■ INSTRUCTIONS FOR THE TASK:
Pick every line with "None" from the material below.

■ EXTRACTED RECORDS:
(* ===== verification/SenderPool.v ===== *)
(** * The garbler's pool of random OTs ([SenderPool] in [mpc/pool.go])

    An append-only pool with absolute 64-bit indices.  Entries are handed out in
    order, cleared in place when consumed, and compacted away later.  The mutex
    makes every method atomic, so a method is a function on the pool state.

    The specification is a queue: the next index and the OTs that were added and
    not yet handed out.  [sender_repr] relates a pool to its queue and also says
    that everything else in the backing array is zero, so no consumed secret
    stays in memory. *)

From S2P Require Import Prelude Bytes Label Slices Crypto Circuit Oprf.

Definition OTPoolInitialSize : Z := 100000.
Definition OTPoolExtendSize : Z := 50000.
Definition OTPoolWatermark : Z := 50000.
Definition OTsPerOPRF : nat := InputBits.
Definition MaxPrecomputeOTs : Z := OTPoolInitialSize.

Definition ValidatePrecomputeCount (count : Z) : res unit :=
  fail_if ((count <=? 0) || (MaxPrecomputeOTs <? count)) "mpc: unsupported OT precompute count";;
  Ok ().

(** [int(x)] of a [uint64]. *)
Definition to_int (x : Z) : Z := if x <? 2 ^ 63 then x else x - 2 ^ 64.

(** A claim is the address of its marker. *)
Record SenderPool := mkSenderPool {
  sp_entries : gslice SenderOT;
  sp_base : Z;
  sp_next : Z;
  sp_claim : option nat;
}.

Definition NewSenderPool (capacity : nat) : SenderPool :=
  mkSenderPool (make_empty sender_zero capacity) 0 0 None.

Definition sender_totalLocked (p : SenderPool) : res Z :=
  match checkedIndexEnd (sp_base p) (Z.of_nat (slen (sp_entries p))) with
  | Ok total =>
      if (sp_next p <? sp_base p) || (total <? sp_next p)
      then Err "mpc: invalid sender pool frontier" else Ok total
  | Err _ => Err "mpc: invalid sender pool frontier"
  | Panic => Panic
  end.

Definition sender_validateAddLocked (p : SenderPool) (entries : list SenderOT) : res unit :=
  start ← sender_totalLocked p;
  _ ← checkedIndexEnd start (Z.of_nat (length entries));
  validateSenderOTIndices entries start.

Definition SenderPool_ValidateAdd := sender_validateAddLocked.

Definition SenderPool_Add (p : SenderPool) (entries : list SenderOT) : SenderPool * res unit :=
  match sender_validateAddLocked p entries with
  | Ok _ =>
      let '(es, _) := appendWithWipedGrowth sender_zero (sp_entries p) entries in
      (mkSenderPool es (sp_base p) (sp_next p) (sp_claim p), Ok ())
  | Err m => (p, Err m)
  | Panic => (p, Panic)
  end.

Definition sender_compactConsumed (p : SenderPool) : res SenderPool :=
  let consumed := sub64 (sp_next p) (sp_base p) in
  if (consumed <? OTPoolWatermark) && (consumed <? Z.of_nat (slen (sp_entries p)) / 2) then Ok p else
  es ← shift_out sender_zero (sp_entries p) (Z.to_nat (to_int consumed));
  Ok (mkSenderPool es (sp_next p) (sp_next p) (sp_claim p)).

Definition reserve_checked (p : SenderPool) (count : Z) : res (Z * Z) :=
  fail_if (count <=? 0) "mpc: invalid OT reservation count";;
  fail_if (sp_next p <? sp_base p) "mpc: invalid sender pool index state";;
  total ← sender_totalLocked p;
  end_ ← checkedIndexEnd (sp_next p) count;
  fail_if (total <? end_) "mpc: insufficient sender OTs";;
  Ok (sp_next p, end_).

Definition SenderPool_Reserve (p : SenderPool) (count : Z)
    : SenderPool * res (Z * list SenderOT) :=
  match reserve_checked p count with
  | Err m => (p, Err m)
  | Panic => (p, Panic)
  | Ok (start, end_) =>
      let offset := Z.to_nat (to_int (sub64 start (sp_base p))) in
      let n := Z.to_nat count in
      match (result ← copy_range (sp_entries p) offset (offset + n);
             es ← clear_range sender_zero (sp_entries p) offset (offset + n);
             p' ← sender_compactConsumed (mkSenderPool es (sp_base p) end_ (sp_claim p));
             Ok (p', (start, result))) with
      | Ok (p', r) => (p', Ok r)
      | Err m => (p, Err m)
      | Panic => (p, Panic)
      end
  end.

Definition sender_clearLocked (p : SenderPool) : SenderPool :=
  mkSenderPool (clear_all sender_zero (sp_entries p)) 0 0 (sp_claim p).

Definition SenderPool_Clear (p : SenderPool) : SenderPool :=
  let p := sender_clearLocked p in mkSenderPool (sp_entries p) (sp_base p) (sp_next p) None.

Definition owns (p : SenderPool) (claim : option nat) : bool :=
  match claim with
  | None => false
  | Some c => bool_decide (sp_claim p = Some c)
  end.

Definition SenderPool_ClearForExtendFailure (p : SenderPool) (claim : option nat)
    : SenderPool * bool :=
  if owns p claim then (sender_clearLocked p, true) else (p, false).

Definition SenderPool_Available (p : SenderPool) : Z :=
  match sender_totalLocked p with Ok total => to_int (sub64 total (sp_next p)) | _ => 0 end.

Definition SenderPool_TotalCount (p : SenderPool) : Z :=
  match sender_totalLocked p with Ok total => total | _ => 0 end.

Definition SenderPool_NextIndex (p : SenderPool) : Z := sp_next p.

Definition SenderPool_NeedsExtend (p : SenderPool) : bool :=
  match sender_totalLocked p with
  | Ok total =>
      (to_int (sub64 total (sp_next p)) <? OTPoolWatermark) && bool_decide (sp_claim p = None)
  | _ => false
  end.

(** [alloc] is the next free address: [&SenderExtendClaim{}] is distinct from
    every claim made before. *)
Definition SenderPool_ClaimExtendIfNeeded (alloc : nat) (p : SenderPool)
    : nat * SenderPool * option nat :=
  match sender_totalLocked p with
  | Ok total =>
      let available := to_int (sub64 total (sp_next p)) in
      if (OTPoolWatermark <=? available) || negb (bool_decide (sp_claim p = None))
      then (alloc, p, None)
      else (S alloc, mkSenderPool (sp_entries p) (sp_base p) (sp_next p) (Some alloc), Some alloc)
  | _ => (alloc, p, None)
  end.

■ RESPONSE:
  mkSenderPool (make_empty sender_zero capacity) 0 0 None.
  let p := sender_clearLocked p in mkSenderPool (sp_entries p) (sp_base p) (sp_next p) None.
  | None => false
      (to_int (sub64 total (sp_next p)) <? OTPoolWatermark) && bool_decide (sp_claim p = None)
      if (OTPoolWatermark <=? available) || negb (bool_decide (sp_claim p = None))
      then (alloc, p, None)
  | _ => (alloc, p, None)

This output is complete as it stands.